» Data to process
Section builder.
Context {W : Type} (IsPrint : list ascii -> bool).
(** The registry holds filters of either kind, or of both; [build] is the invoker builder. *)
Context (inbound : gmap string (InboundFilter W)) (outbound : gmap string (OutboundFilter W))
  (build : option (InvokerConfig -> Invoker W + goerror)).

Definition buildInvoker (cfg : InvokerConfig) : Invoker W + goerror :=
  match build with None => inr (errorf "invoker builder not set in engine") | Some b => b cfg end.

(** The filters a configuration names; the first unknown name is the error. *)
Fixpoint resolve_filters {F} (kind : string) (reg : gmap string F) (names : list string) : list F + goerror :=
  match names with
  | [] => inl []
  | n :: r =>
      match reg !! n with
      | None => inr (errorf (kind +:+ " filter " +:+ Quote IsPrint n +:+ " not found in registry"))
      | Some f => match resolve_filters kind reg r with inl fs => inl (f :: fs) | inr e => inr e end
      end
  end.

Definition invoker_registry (cfg : InvokerConfig) (invoker : Invoker W) : gmap string (option (Invoker W)) :=
  let t := if is_empty (ic_Type cfg) then "cluster" else ic_Type cfg in
  let base := {[t := Some invoker]} in
  if existsb (seqb t) ["cluster"; "fallback"; "failover"] then
    let reg := <["fallback" := Some invoker]> (<["failover" := Some invoker]> (<["cluster" := Some invoker]> base)) in
    match buildInvoker (mkInvokerConfig "hedging" (ic_Routers cfg) (ic_LoadBalancer cfg) (ic_Retry cfg)) with
    | inl h => <["hedging" := Some h]> reg
    | inr _ => reg
    end
  else base.

Definition buildPipeline (cfg : PipelineConfig) : EnginePipeline W + goerror :=
  match resolve_filters "inbound" inbound (pc_InboundFilters cfg) with
  | inr e => inr e
  | inl ins =>
      match resolve_filters "outbound" outbound (pc_OutboundFilters cfg) with
      | inr e => inr e
      | inl outs =>
          match buildInvoker (pc_Invoker cfg) with
          | inr e => inr (wrap_error "build invoker: " e)
          | inl invoker =>
              let p := mkPipeline invoker (invoker_registry (pc_Invoker cfg) invoker) in
              inl (mkEnginePipeline (pc_Name cfg) p (sort_by (key_lt if_Order) ins) (sort_by (key_lt of_Order) outs)
                     (list_to_set (pc_CriticalOutboundFilters cfg)) (Some (FallbackInvoker_Invoke p)))
          end
      end
  end.
Lemma delivered_run (E : provider_env) (g g' : GatewayContext) (rw rw' : ResponseWriter) (resp : http_Response) (b : upstream_body) (err : option goerror)
  (Hfresh : rw_sent rw = None /\ rw_body rw = "") (Hok : resp_StatusCode resp = 200)
  (Hrun : handleMessagesStream E g rw resp b = Ret (Some (g', rw', err))) :
  exists es p, received rw' es /\ accept_all PNone es = Some p /\ (err = None <-> p = PStop) /\
    (err = None -> GetTagValue g' "message_stop_sent" = "true").
Proof.
  unfold handleMessagesStream in Hrun. rewrite Hok in Hrun. cbn [negb Z.eqb Pos.eqb] in Hrun. injection Hrun as Hrun.
  set (r0 := mkMessagesRelay _ _ _ _ _) in Hrun. assert (messages_inv r0 []) as I0.
  { constructor; [|apply new_inv|done|done]. destruct Hfresh as [F1 F2]. unfold received. subst r0. cbn [mv_rw]. unfold messages_headers, forward_version.
    destruct (is_empty _); unfold commit_ok, rw_WriteHeader, rw_Set; cbn; rewrite F1; cbn; eauto. }
  assert (forall rw, broken rw -> forall e : goerror, exists es p, received rw es /\ accept_all PNone es = Some p /\ (Some e = None <-> p = PStop) /\ (Some e = None -> GetTagValue g' "message_stop_sent" = "true")) as Br
    by (intros rw1 (es & p & ? & ? & ?) e; exists es, p; split_and!; [done|done|split; done|done]).
  destruct (messages_loop _ _ r0 _) as [[r [e|]]|] eqn:L; [| |done].
  - injection Hrun as <- <- <-. apply Br. by apply (messages_loop_inv _ _ _ _ _ _ _ I0 L).
  - injection Hrun as Hrun. destruct (messages_loop_inv _ _ _ _ _ _ _ I0 L) as [es [R M F A]]. revert Hrun. unfold finish_messages.
    pose proof (finish_accepted (mv_stream r) (context_usage (mv_g r)) M F) as Fi. destruct (C2M_Finish _ _) as [[s es'] meta]. destruct Fi as (p & Ap & C).
    assert (accept_all PNone (es ++ es') = Some p) as At by (rewrite accept_all_app, A; exact Ap).
    destruct (write_messages (pe_write E) (mv_g r) (mv_rw r) es') as [[g1 rw1] werr] eqn:W. destruct (write_messages_spec _ _ _ _ _ _ _ _ R W) as (w1 & w2 & -> & R1 & N & N' & _).
    assert (p <> PStop \/ w2 <> [] -> broken rw1) as Bw.
    { rewrite app_assoc in At. intros H. destruct (decide (w2 = [])) as [->|Nw]; [rewrite app_nil_r in At; exists (es ++ w1), p; split_and!; naive_solver|].
      destruct (accept_more _ _ _ _ At Nw) as (p' & ? & ?). exists (es ++ w1), p'. by split_and!. }
    destruct (sm_Completed meta).
    + destruct C as [-> ->]. change (negb (is_empty "")) with false. destruct werr as [e|].
      * intros [= <- <- <-]. apply Br, Bw. right. by apply N'.
      * rewrite (N eq_refl), app_nil_r in At. intros [= <- <- <-]. exists (es ++ w1), PStop. split_and!; [done|done|done|]. intros _. rewrite !tag_kept by done.
        cbn. unfold ctx_GetTagValue. cbn. by rewrite lookup_insert_eq.
    + destruct C as [C Em]. assert (negb (is_empty (sm_ErrorMessage meta)) = true) as -> by (apply negb_true_iff; by apply seqb_neq).
      intros [= <- <- <-]. apply Br, Bw. left. destruct C as [->|[n ->]]; done.
Qed.
(** The address of a function: signed on the public gateway, a path of its own elsewhere. *)
Definition joy_url (J : joy_env) (now : Time) (p : JoyCodeProvider) (functionID path : string) : string + goerror :=
  if HasPrefix (jp_baseURL p) "https://" then signJoyCodeGatewayURL J now (jp_baseURL p) functionID else inl (jp_baseURL p +:+ path).

Definition getEffectiveAPIKey (p : JoyCodeProvider) (g : GatewayContext) : string :=
  match SelectedEndpoint g with Some ep => if is_empty (ep_APIKey ep) then jp_apiKey p else ep_APIKey ep | None => jp_apiKey p end.

Definition client_headers (J : joy_env) (apiKey : string) (h : headers) : headers :=
  let h := header_set (header_set h "ptKey" apiKey) "loginType" (getLoginTypeForPtKey apiKey) in
  header_set (header_set (header_set h "x-ms-client-request-id" (je_uuid J)) "client" "JoyCodeIDE") "clientVersion" "3.8.61".

Definition JoyCode_HealthCheck (J : joy_env) (now : Time) (post : string -> headers -> string -> Z + goerror) (p : JoyCodeProvider) : option goerror :=
  match joy_url J now p "modelList" "/api/saas/models/v2/modelList" with
  | inr e => Some e
  | inl url => health_error (post url (client_headers J (jp_apiKey p) (header_set ∅ "Content-Type" "application/json; charset=UTF-8")) "{}")
  end.

Definition joyCodeAuthHeaders (J : joy_env) (g : GatewayContext) (apiKey : string) (isAnthropic : bool) : headers :=
  let h := header_set (client_headers J apiKey ∅) "Content-Type" "application/json; charset=UTF-8" in
  if isAnthropic then
    let beta := match Request g with Some r => header_Get (req_Header r) "anthropic-beta" | None => "" end in
    let h := if is_empty beta then h else header_set h "anthropic-beta" beta in
    header_set h "anthropic-version" (if is_empty (client_version g) then "2023-06-01" else client_version g)
  else h.

Definition isAnthropicModel (model : string) (g : GatewayContext) : bool :=
  Contains (ToLower model) "claude" ||
  match SelectedEndpoint g with Some ep => bool_decide (ep_Metadata ep !! "adapter" = Some "anthropic") | None => false end.

Definition endpointDeclaresRequestType (ep : option Endpoint) (requestType : string) : bool :=
  match ep with Some ep => existsb (fun c => seqb c requestType) (ep_RequestTypes ep) | None => false end.

(** ** Request bodies *)

(** Enabled thinking becomes adaptive, with the effort set to high. *)
Definition adapt_thinking (thinking m : obj) : obj :=
  if seqb (get_str "type" thinking) "enabled" then
    put "output_config" (JObj [("effort", JStr "high")]) (put "thinking" (JObj (del "budget_tokens" (put "type" (JStr "adaptive") thinking))) m)
  else m.
Definition adaptThinkingBehavior (N : JsonNum) (body : string) : string :=
  match decode_map N body with
  | Some (Some m) => match as_map (get "thinking" m) with Some thinking => Marshal (JObj (adapt_thinking thinking m)) | None => body end
  | _ => body
  end.

Definition thinking_block (b : json) : bool := match b with JObj m => seqb (get_str "type" m) "thinking" | _ => false end.

(** A message without its thinking blocks ([None]: it has none); the slice of the blocks that
    stay is nil when there are none. *)
Definition clean_message (msg : json) : option json :=
  match msg with
  | JObj m =>
      match as_list (get "content" m) with
      | Some blocks => if existsb thinking_block blocks then Some (JObj (put "content" (slice (List.filter (fun b => negb (thinking_block b)) blocks)) m)) else None
      | None => None
      end
  | _ => None
  end.
Definition cleanThinkingInHistory (N : JsonNum) (body : string) : string :=
  match decode_map N body with
  | Some (Some m) =>
      match as_list (get "messages" m) with
      | Some msgs =>
          if existsb (fun x => bool_decide (is_Some (clean_message x))) msgs
          then Marshal (JObj (put "messages" (JArr (map (fun x => default x (clean_message x)) msgs)) m))
          else body
      | None => body
      end
  | _ => body
  end.

(** The document [null] gives a nil map, which cannot be written to. *)
Definition injectJoyCodePayload (N : JsonNum) (rawBody : string) : go string :=
  match decode_map N rawBody with
  | None => Ret rawBody
  | Some None => Panic
  | Some (Some m) => Ret (Marshal (JObj (EnsureChatReasoningHistory (put "clientVersion" (JStr "3.8.61") (put "client" (JStr "JoyCodeIDE") m)))))
  end.

(** ** Calls *)

Definition failed (g : GatewayContext) (rw : ResponseWriter) (a : attempt_state) (e : goerror) : exchange := mkExchange g rw a (Some e) None.

Definition callAnthropic (J : joy_env) (E : provider_env) (p : JoyCodeProvider) (g : GatewayContext) (body : string) : call_result :=
  match joy_url J (pe_clock E 0) p "anthropic_completions" "/api/saas/anthropic/v1/messages" with
  | inr e => (g, no_attempt, inr e)
  | inl url => env_Call E g url body (joyCodeAuthHeaders J g (getEffectiveAPIKey p g) true)
  end.

(** A complete body, which closes the attempt. *)
Definition whole_body (b : upstream_body) : string + goerror :=
  match b_err b with Some e => inr (wrap_error "read response body: " e) | None => inl (string_of (b_data b)) end.

(** A stream is left to the caller, with the body it reads. *)
Definition doOpenAIRequest (J : joy_env) (E : provider_env) (p : JoyCodeProvider) (g : GatewayContext) (rw : ResponseWriter) (functionID : string) : go exchange :=
  let path := if seqb functionID "responses_completions" then "/api/saas/openai/v2/responses/completions" else "/api/saas/openai/v2/chat/completions" in
  match joy_url J (pe_clock E 0) p functionID path with
  | inr e => Ret (failed g rw no_attempt e)
  | inl url =>
      let! body := injectJoyCodePayload (pe_num E) (RawBody g) in
      let '(g, a, res) := env_Call E g url body (joyCodeAuthHeaders J g (getEffectiveAPIKey p g) false) in
      Ret (match res with
           | inr e => failed g rw a e
           | inl (resp, b) =>
               if IsStream g then mkExchange g rw a None (Some (resp, b))
               else match whole_body b with
                    | inr e => failed g rw (cancel_Close a) e
                    | inl body => mkExchange (TriggerFirstByte (g <| UpstreamBody := Some body |>) (pe_clock E 0)) rw (cancel_Close a) None None
                    end
           end)
  end.

(** A stream of the Chat protocol, passed on. *)
Definition relay_stream (E : provider_env) (x : exchange) (b : upstream_body) : option exchange :=
  (fun '(r, err) => mkExchange (rl_g r) (rl_rw r) (cancel_Close (x_attempt x)) err None) <$>
    handleOpenAIStream (pe_write E) (pe_ctx E) (pe_clock E) (x_g x) (x_rw x) (pe_reads E b).

Definition count_usage (extract : string -> usage4) (g : GatewayContext) : GatewayContext := ApplyUsage g (extract (body_bytes (UpstreamBody g))).

Definition invokeOpenAI (J : joy_env) (E : provider_env) (p : JoyCodeProvider) (g : GatewayContext) (rw : ResponseWriter) : go (option exchange) :=
  let! x := doOpenAIRequest J E p g rw "chat_completions" in
  Ret (match x_err x, x_handoff x with
       | Some _, _ => Some x
       | None, Some (_, b) => relay_stream E x b
       | None, None => Some (mkExchange (count_usage OpenAITokenExtractor (x_g x)) (x_rw x) (x_attempt x) None None)
       end).

Definition invokeNativeResponses (J : joy_env) (E : provider_env) (p : JoyCodeProvider) (g : GatewayContext) (rw : ResponseWriter) : go (option exchange) :=
  let! x := doOpenAIRequest J E p g rw "responses_completions" in
  Ret (match x_err x, x_handoff x with
       | Some _, _ => Some x
       | None, Some (_, b) => relay_stream E x (unwrap_body b)
       | None, None =>
           let g := x_g x in
           let g := match decode_map (pe_num E) (body_bytes (UpstreamBody g)) with Some m => g <| Response := m ≫= fun _ => UpstreamBody g |> | None => g end in
           Some (mkExchange (count_usage ResponsesTokenExtractor g) (x_rw x) (x_attempt x) None None)
       end).

(** ** Messages streams for Chat clients (handleAnthropicStreamToOpenAI) *)

Record chat_relay := mkChatRelay { cy_g : GatewayContext; cy_rw : ResponseWriter; cy_parser : SSEParser; cy_stream : MessagesToChatStream }.
#[global] Instance eta_chat_relay : Eta chat_relay := fun r => mkChatRelay (cy_g r) (cy_rw r) (cy_parser r) (cy_stream r).

(** Errors of writing are ignored. *)
Definition data_out (write : bytes -> option goerror) (data : string) (rw : ResponseWriter) : ResponseWriter := fst (frame_out write rw (writeSSEData data)).

Definition chat_counts (m : StreamChunkMeta) (g : GatewayContext) : GatewayContext :=
  let g := if 0 <? sm_CachedTokens m then g <| CachedTokens := sm_CachedTokens m |> else g in
  let g := if 0 <? sm_CacheCreationTokens m then g <| CacheCreationTokens := sm_CacheCreationTokens m |> else g in
  let g := if 0 <? sm_InputTokens m then g <| InputTokens := wrap64 (wrap64 (sm_InputTokens m + sm_CachedTokens m) + sm_CacheCreationTokens m) |> else g in
  let g := if 0 <? sm_OutputTokens m then g <| OutputTokens := sm_OutputTokens m |> else g in
  if 0 <? sm_TransmittedChars m then g <| TransmittedChars := wrap64 (TransmittedChars g + sm_TransmittedChars m) |> else g.

(** The events of a read; [true]: the stream was completed. *)
Fixpoint feed_chat (N : JsonNum) (write : bytes -> option goerror) (now : Time) (r : chat_relay) (evs : list SSEEvent) : chat_relay * bool :=
  match evs with
  | [] => (r, false)
  | ev :: rest =>
      let g := TriggerFirstByte (cy_g r) now in
      if ev_Done ev then (r <| cy_g := g |> <| cy_rw := data_out write "[DONE]" (cy_rw r) |>, true)
      else
        let '(s, chunks, meta) := M2C_FeedJSON N (cy_stream r) (ev_Data ev) in
        let rw := fold_left (fun rw c => data_out write (Marshal c) rw) chunks (cy_rw r) in
        let r := r <| cy_g := chat_counts meta g |> <| cy_stream := s |> in
        if sm_EmitDone meta then (r <| cy_rw := data_out write "[DONE]" rw |>, true)
        else feed_chat N write now (r <| cy_rw := rw |>) rest
  end.

Fixpoint chat_loop (N : JsonNum) (write : bytes -> option goerror) (clock : nat -> Time) (r : chat_relay) (reads : list (bytes * read_end)) : option (chat_relay * option goerror) :=
  match reads with
  | [] => None
  | (chunk, e) :: rest =>
      let '(r, completed) := match chunk with
        | [] => (r, false)
        | _ => let '(parser, evs) := Feed (cy_parser r) chunk in feed_chat N write (clock (length rest)) (r <| cy_parser := parser |>) evs
        end in
      if completed then Some (r, None)
      else match e with
           | ReadMore => chat_loop N write clock r rest
           | ReadEOF => Some (r, None)
           | ReadErr err => Some (r, Some (wrap_error "read upstream stream: " err))
           end
  end.

Definition chat_headers (rw : ResponseWriter) : ResponseWriter :=
  commit_ok (rw_Set "X-Accel-Buffering" "no" (rw_Set "Connection" "keep-alive" (rw_Set "Cache-Control" "no-cache" (rw_Set "Content-Type" "text/event-stream; charset=utf-8" rw)))).

Definition handleAnthropicStreamToOpenAI (E : provider_env) (g : GatewayContext) (rw : ResponseWriter) (b : upstream_body) : option (GatewayContext * ResponseWriter * option goerror) :=
  (fun '(r, err) => (cy_g r, cy_rw r, err)) <$>
    chat_loop (pe_num E) (pe_write E) (pe_clock E) (mkChatRelay g (chat_headers rw) NewSSEParser (NewMessagesToChatStream (Model g) (unix_seconds (pe_clock E 0)))) (pe_reads E b).

(** ** Invokers *)

Definition output_limit (g : GatewayContext) : option Z := Some (match SelectedEndpoint g with Some ep => ep_MaxOutputTokens ep | None => 0 end).

Definition invokeAnthropic (J : joy_env) (E : provider_env) (p : JoyCodeProvider) (g : GatewayContext) (rw : ResponseWriter) (model : string) : go (option exchange) :=
  match ChatRequestToMessages (pe_num E) (RawBody g) model (output_limit g) with
  | inr e => Ret (Some (failed g rw no_attempt (wrap_error "translate openAI to anthropic request: " e)))
  | inl body =>
      let! body := injectJoyCodePayload (pe_num E) (adaptThinkingBehavior (pe_num E) body) in
      let '(g, a, res) := callAnthropic J E p g body in
      Ret (match res with
           | inr e => Some (failed g rw a e)
           | inl (_, b) =>
               if IsStream g then (fun y => closed_exchange y (cancel_Close a)) <$> handleAnthropicStreamToOpenAI E g rw b
               else Some (match whole_body b with
                    | inr e => failed g rw (cancel_Close a) e
                    | inl body =>
                        match MessagesToChatCompletion (pe_num E) body model (unix_seconds (pe_clock E 0)) with
                        | inr e => failed g rw (cancel_Close a) (wrap_error "translate anthropic response: " e)
                        | inl (body, u) =>
                            mkExchange (ApplyUsage (TriggerFirstByte (g <| UpstreamBody := Some body |>) (pe_clock E 0)) (usage_counts u)) rw (cancel_Close a) None None
                        end
                    end)
           end)
  end.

» What you should do
Report every line of the data above that contains the string "ApplyUsage" by copying it in full.

» Solved exercise
Definition count_usage (extract : string -> usage4) (g : GatewayContext) : GatewayContext := ApplyUsage g (extract (body_bytes (UpstreamBody g))).
                            mkExchange (ApplyUsage (TriggerFirstByte (g <| UpstreamBody := Some body |>) (pe_clock E 0)) (usage_counts u)) rw (cancel_Close a) None None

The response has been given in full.